Thank you for all of your prayers and comments. I have not had a chance to respond to them all but have enjoyed reading them.
so much information…i don’t know how you keep it straight! will keep him in my prayers.
for a food issues to be resolved, for him ot have a good BM, the drainage to stop and for his body to totally heal so you can go home.
praying for the other children too, i know they must really miss mom.
That’s weird about the rounds, I didn’t even know doing rounds without seeing the patient was even an option! Granted all our overnights have been in smaller hospitals (too small to do paediatric heart surgery, for sure) but the morning rounds have ALWAYS been done in the room. I can imagine how missing the rounds must frustrate things!
I haven’t commented much on your updates but I am always thinking of you guys. And, I check regularly for updates so thank you for keeping all of us up to date. I am glad you have Tilly with you especially now that your hubby has gone home. Continued prayers for all of you.

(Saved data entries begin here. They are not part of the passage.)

(** * Fresh core: route ordering, route composition, dispatch and redirects

    A shallow embedding of the parts of
    [@fresh/core/2.0.0-alpha.8] that decide which handler chain runs for a
    request:
    - [sortRoutePaths], [getRoutePathScore], [fsRoutes], [errorMiddleware]
      and [notFoundMiddleware], the file-system routes plugin that follows
      the file-system adapter in src/fs.ts;
    - [renderMiddleware], src/plugins/fs_routes/render_middleware.ts;
    - [FreshReqContext.redirect], the request context that follows the
      configuration in src/config.ts;
    - [App.island], [App.mountApp] and [App.handler], the application class
      (unnamed/part_000);
    - the runtime's [Response] and [Headers] constructors, after the Fetch
      standard, where [redirect] and the handler call them;
    - the walk of the routes folder with its route groups ([GROUP_REG],
      [walkDir]), src/fs.ts;
    - the record that [bundleJs] builds from the metafile of a bundle,
      src/dev/esbuild.ts.

    JavaScript strings are modelled as [string]; a one-character string or
    the empty string returned by [charAt] (and the [undefined] returned by an
    out-of-range index) is an [option ascii] with [None] for "no character".
    Numbers that the code compares or returns are [Z]; indices are [nat]. *)

From Stdlib Require Import ZArith Lia Bool Ascii String List.
From stdpp Require Import base option list strings gmap sorting pretty.

Local Open Scope Z_scope.

(** ** JavaScript string primitives used by the sources *)

Module JsString.

(** [s.charAt(i)] and [s[i]]: [None] stands for [""] / [undefined]. *)
Definition charAt (s : string) (i : nat) : option ascii := String.get i s.

(** [c === "x"] for a character obtained from [charAt] or indexing. *)
Definition chr_is (c : option ascii) (x : ascii) : bool :=
  match c with
  | Some y => Ascii.eqb y x
  | None => false
  end.

(** [c1 === c2] on results of [charAt]. *)
Definition chr_eqb (c1 c2 : option ascii) : bool :=
  match c1, c2 with
  | Some x, Some y => Ascii.eqb x y
  | None, None => true
  | _, _ => false
  end.

(** [c1 < c2] on results of [charAt]: the empty string is below every
    character, characters compare by code unit. *)
Definition chr_ltb (c1 c2 : option ascii) : bool :=
  match c1, c2 with
  | None, Some _ => true
  | Some x, Some y => (nat_of_ascii x <? nat_of_ascii y)%nat
  | _, None => false
  end.

(** [s.startsWith(p)]. *)
Definition startsWith (s p : string) : bool := String.prefix p s.

(** [s.endsWith(p)]. *)
Definition endsWith (s p : string) : bool :=
  String.prefix (String.rev p) (String.rev s).

(** [s.indexOf(c)] for a one-character needle; [-1] when absent. *)
Fixpoint indexOf_from (s : string) (c : ascii) (i : Z) : Z :=
  match s with
  | EmptyString => -1
  | String x rest => if Ascii.eqb x c then i else indexOf_from rest c (i + 1)
  end.

Definition indexOf (s : string) (c : ascii) : Z := indexOf_from s c 0.

(** [s.lastIndexOf(c)] for a one-character needle; [-1] when absent. *)
Fixpoint lastIndexOf_from (s : string) (c : ascii) (i : Z) (found : Z) : Z :=
  match s with
  | EmptyString => found
  | String x rest =>
      lastIndexOf_from rest c (i + 1) (if Ascii.eqb x c then i else found)
  end.

Definition lastIndexOf (s : string) (c : ascii) : Z := lastIndexOf_from s c 0 (-1).

(** Index normalisation of [slice]: negative indices count from the end,
    everything is clamped to [0 .. length]. *)
Definition clampIndex (len : nat) (k : Z) : nat :=
  if k <? 0 then Z.to_nat (Z.max (Z.of_nat len + k) 0)
  else Z.to_nat (Z.min k (Z.of_nat len)).

(** [s.slice(start, end)]. *)
Definition slice (s : string) (start end_ : Z) : string :=
  let from := clampIndex (String.length s) start in
  let to := clampIndex (String.length s) end_ in
  substring from (to - from)%nat s.

(** [s.slice(start)]. *)
Definition sliceFrom (s : string) (start : Z) : string :=
  let from := clampIndex (String.length s) start in
  substring from (String.length s - from)%nat s.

Just read your update. I would encourage you to talk to your nurse (or charge nurse, or nurse manager) about rounds. I know from working in their PICU that we were always encouraged to have the families be a part of rounds and we always valued their input. You have a right to be a part of them and if they know that you want to be, they may make more of an effort to find you before they start. This is definitely an area that I would be a little forceful with since it regards your plan of care. Praying that everything goes well and that he tolerates feeds and is discharged soon.
Praying for Apollo this morning, that he tolerates his feeds better and that his pain in under control. Yes, surgery slows down the system, but oh, what a pain that can be! Literally! 😉 Praying for you as well! Today it would be great if someone would just show up at the perfect time and just be there with you! Sometimes a hand to hold or a ear to listen makes all the difference. May the Lord bless you with that person. Wish we lived closer!
I’ve been following your story but haven’t posted…praying that all the issues are quickly resolved and that you’re able to head home soon! I have a friend whose baby had heart surgery for Tetralogy of Fallot about a year ago, and he had the same issue with the fluid. The had to feed him the low fat formula through an NG tube for a few weeks post surgery, and he went home with the tube. But, it was resolved completely within a month. Hang in there, Apollo and your family are in my prayers– that his recovery will be complete and that this will make an amazing difference in his life!
I would hate having to fight to be included in rounds! That stinks. Well keep fighting mama. You are the one that knows Apollo best. And you are the one that is with him 24/7. It boggles my mind why the team would not want your input.